Hm. The UploadManager directory on the server might be absolutely huge. I’m not sure you’ll find a good way to query it, and I think I’d have to recommend against this approach. That said, you might try out this form - the ‘find files’ inspector uses OS glob-type names so you can look for ‘Remediation_*’ to match the files, and it’s a slightly better lookup than listing all the files and then filtering with a whose() clause:
find files "Remediation_*" of folders of folders of folders "sha1" of (folders it) of values of settings "_BESRelay_UploadManager_BufferDirectory" of client
Since you’re doing this in an Action, if you were forced to go this route I’d probably run an external shell command to run a dir /s /b \path\Remediation*
, save the output to a file, and parse the output file in relevance.
But what I’d probably recommend instead of all this would be to do all this as a REST API integration, outside of the client relevance. If your remediations are based on Fixlets or Baselines, I’d probably use the REST API to query for Relevant Fixlets or Baselines for each server, and having that same script create the tickets (most ITSM products like ServiceNow would also allow REST or some other API for ticketing).
A session relevance like this would show all the ‘Critical’ fixlets from ‘Patches for Windows’ for some group of computers; you could adjust the computer selection to be a property like ‘Servers’ or repeat for each computer etc.:
(
name of item 0 of it
, name of item 1 of it
) of
(
item 0 of it /* computer */
, item 1 of it /* fixlet */
, (results (item 0 of it, item 1 of it)) whose ( relevant flag of it ) /* fixlet result */
) of
(
elements of item 0 of it /* computers */
, elements of item 1 of it /* fixlets */
) of
(
/* Select computers to check */
set of members of bes computer groups whose (name of it = "ServerBasedGroup-Win")

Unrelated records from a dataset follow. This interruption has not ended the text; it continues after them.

(* ===== verification/BTreeInsert.v ===== *)
(** * Insertion: the code implements the shape updates

    [insert], [leaf_overflow], [parent_overflow], [propagate] and [InsertValue]
    against the cache contract: a put of one binding takes a tree that holds the
    bindings [m] to one that holds [kv_insert key val m], whatever splits it
    takes, and appends its record to the log. *)

From S2P Require Import Prelude Keys Helpers BTStack Wal BTree CacheSpec BTreeInv BTreeNode BTreeShape.
Local Open Scope Z_scope.
Local Open Scope key_scope.

(** Compute the fields of a node that was built by the setters. *)
Ltac node_simpl := cbn [set_PageId set_Left set_Right set_Keys set_Values set_Children set_lsn node_of
  PageId RightSibling LeftSibling Keys Values Children Leaf n_lsn].
Tactic Notation "node_simpl" "in" hyp(H) := cbn [set_PageId set_Left set_Right set_Keys set_Values set_Children set_lsn node_of
  PageId RightSibling LeftSibling Keys Values Children Leaf n_lsn] in H.

(** ** The log record of a put *)

(** A call that was given no LSN appends a PUT record and uses its LSN. *)
Definition put_logged (lsn key val : bytes) (w : WAL) (lsn' : bytes) (w' : WAL) : Prop :=
  match lsn with
  | [] => exists pid, 0 < pid < 2 ^ 31 /\ AddPutLog pid key val w = (Val lsn', w')
  | _ :: _ => lsn' = lsn /\ w' = w
  end.

(** The binding can be logged, or it comes with an LSN and is not. *)
Definition loggable (lsn key val : bytes) : Prop := lsn = [] -> key <> [] /\ val <> [].

Lemma AddPutLog_returns pid key val w : key <> [] -> val <> [] ->
  returns (AddPutLog pid key val) w (fun l w' => length l = 12%nat).
Proof.
  intros Hk Hv. unfold AddPutLog.
  rewrite (proj2 (Z.leb_gt _ _)) by (destruct key; cbn; [done|lia]).
  rewrite (proj2 (Z.leb_gt _ _)) by (destruct val; cbn; [done|lia]).
  go_step. go_call assignLSN_returns. intros l w' (-> & _). cbn zeta. unfold walBuf_Add. go_step. go_step. by go_step.
Qed.

Lemma last_elem {A} (x : A) l d : List.last (x :: l) d ∈ x :: l.
Proof. revert x. induction l as [|y l IH]; intros x; [by left|]. right. apply IH. Qed.

Section Insert.
Context {C F : Type} `{!CacheOps C F} `{!PageCache C F}.
Implicit Types (c : C) (t : BTree C) (f : F).

Lemma put_lsn_spec lsn pid key val r mu w c :
  loggable lsn key val -> 0 < pid < 2 ^ 31 ->
  returns (put_lsn lsn pid key val) (mkBTree r mu w c) (fun lsn' t' => exists w',
    t' = mkBTree r mu w' c /\ put_logged lsn key val w lsn' w' /\ (lsn = [] -> length lsn' = 12%nat)).
Proof.
  intros Hl Hpid. unfold put_lsn. rewrite pid_u32 by lia. destruct lsn as [|b lsn]; cbn [length Nat.eqb].
  - destruct (Hl eq_refl) as [Hk Hv]. go_step. apply onW_returns.
    destruct (AddPutLog_returns pid key val w Hk Hv) as (l & w' & Hw & H12).
    exists l, w'. split; [done|]. exists w'. split_and!; [done|by exists pid|done].
  - go_step. by exists w.
Qed.

(** ** Facts about the pages of a hole *)

Lemma view_zero c : cinv c -> view c !! 0 = None.
Proof. intros Hc. destruct (view c !! 0) eqn:E; [|done]. apply view_range in E; [lia|done]. Qed.

Lemma right_range c fp p pg :
  cinv c -> sib_ok (view c) fp -> p ∈ fp -> view c !! p = Some pg -> 0 <= pg_right pg < 2 ^ 31.
Proof.
  intros Hc Hs Hp Hpg. destruct (Hs p pg Hp Hpg) as [->|(_ & pg' & Hpg' & _)]; [lia|].
  apply view_range in Hpg'; [lia|done].
Qed.

Lemma left_range c lvL p lvR pg :
  cinv c -> linked (view c) 0 (lvL ++ [p] ++ lvR) 0 -> view c !! p = Some pg -> 0 <= pg_left pg < 2 ^ 31.
Proof.
  intros Hc Hl Hpg. pose proof Hl as Hl2. apply linked_app in Hl2 as [_ [(pg' & Hpg' & _ & Hleft & _) _]].
  assert (pg' = pg) as -> by congruence. rewrite Hleft.
  destruct lvL as [|x lvL]; [cbn; lia|].
  pose proof (last_elem x lvL 0) as Hin.
  destruct (linked_leaf _ _ _ _ (List.last (x :: lvL) 0) Hl) as (pgl & Hpgl & _); [set_solver|].
  apply view_range in Hpgl; [lia|done].
Qed.

(** ** Relinking the old right sibling *)

(** [r] is null or a page that a node can be loaded from and stored to. *)
Definition link_ok c (r : Z) : Prop :=
  0 <= r < 2 ^ 31 /\ (r <> 0 -> exists pg, view c !! r = Some pg /\ page_ok cell_ok pg /\ 0 <= pg_right pg < 2 ^ 31).

Lemma sib_link_ok c fp p pg :
  cinv c -> sib_ok (view c) fp -> (forall x pg, x ∈ fp -> view c !! x = Some pg -> page_ok cell_ok pg) ->
  p ∈ fp -> view c !! p = Some pg -> link_ok c (pg_right pg).
Proof.
  intros Hc Hs Hok Hp Hpg. split; [by eapply right_range|]. intros Hr.
  destruct (Hs p pg Hp Hpg) as [?|(Hin & pg' & Hpg' & _)]; [done|].
  exists pg'. split_and!; [done|by eapply Hok|eapply right_range; done|eapply right_range; done].
Qed.

Lemma link_ok_keep c c' (V' : pages) n r : cstep c c' V' n ->
  (r <> 0 -> V' !! r = view c !! r) -> link_ok c r -> link_ok c' r.
Proof.
  intros (_ & Hv & _ & _) Hr (Hrange & Hl). split; [done|]. intros H0. rewrite Hv, Hr by done. auto.
Qed.

(** What the lookup of the old right sibling leaves to store. *)
Definition old_right (r q : Z) c (o : option (F * Node)) : Prop :=
  match o with
  | Some (f, n) => r <> 0 /\ fr_Key f = r /\ exists pg, view c !! r = Some pg /\ n = set_Left q (node_of r pg)
  | None => r = 0
  end.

/* select fixlets to check */
, set of fixlets whose (
exists applicable computers of it
and exists default action of it
and source severity of it = "Critical"
) of all bes sites whose (display name of it = "Patches for Windows")
)
Or, if you’re pre-creating the Baselines, you could report both the baseline and the relevant components from within the Baseline. This lets you get a lot more creative with patch inclusion/exclusion, by only adding the things you want to a Baseline. (You’d probably want to filter the Baselines and Sites here, but for example using all of your custom baselines):
(
name of item 0 of it /* bes computer */
, name of item 1 of it /* relevant baseline for computer */
, names of items 0 of (source fixlets of components of component groups of item 1 of it, item 0 of it) whose (relevant flag of results (item 0 of it, item 1 of it))
) of
(
item 0 of it /* computer */
, item 1 of it /* fixlet */
, (results (item 0 of it, item 1 of it)) whose ( relevant flag of it ) /* fixlet result */
) of
(
elements of item 0 of it /* computers */
, elements of item 1 of it /* fixlets */
) of
(
/* Select computers to check */
set of members of bes computer groups whose (name of it = "ServerBasedGroup-Win")
/* select fixlets to check */
, set of fixlets whose (
baseline flag of it
) of all bes sites whose (custom site flag of it)
)
Either of these should be able to produce the info you need to create your change tickets, without having to run scripts on the clients, use the Archive Manager, or parse through the Archive Manager repository on the server.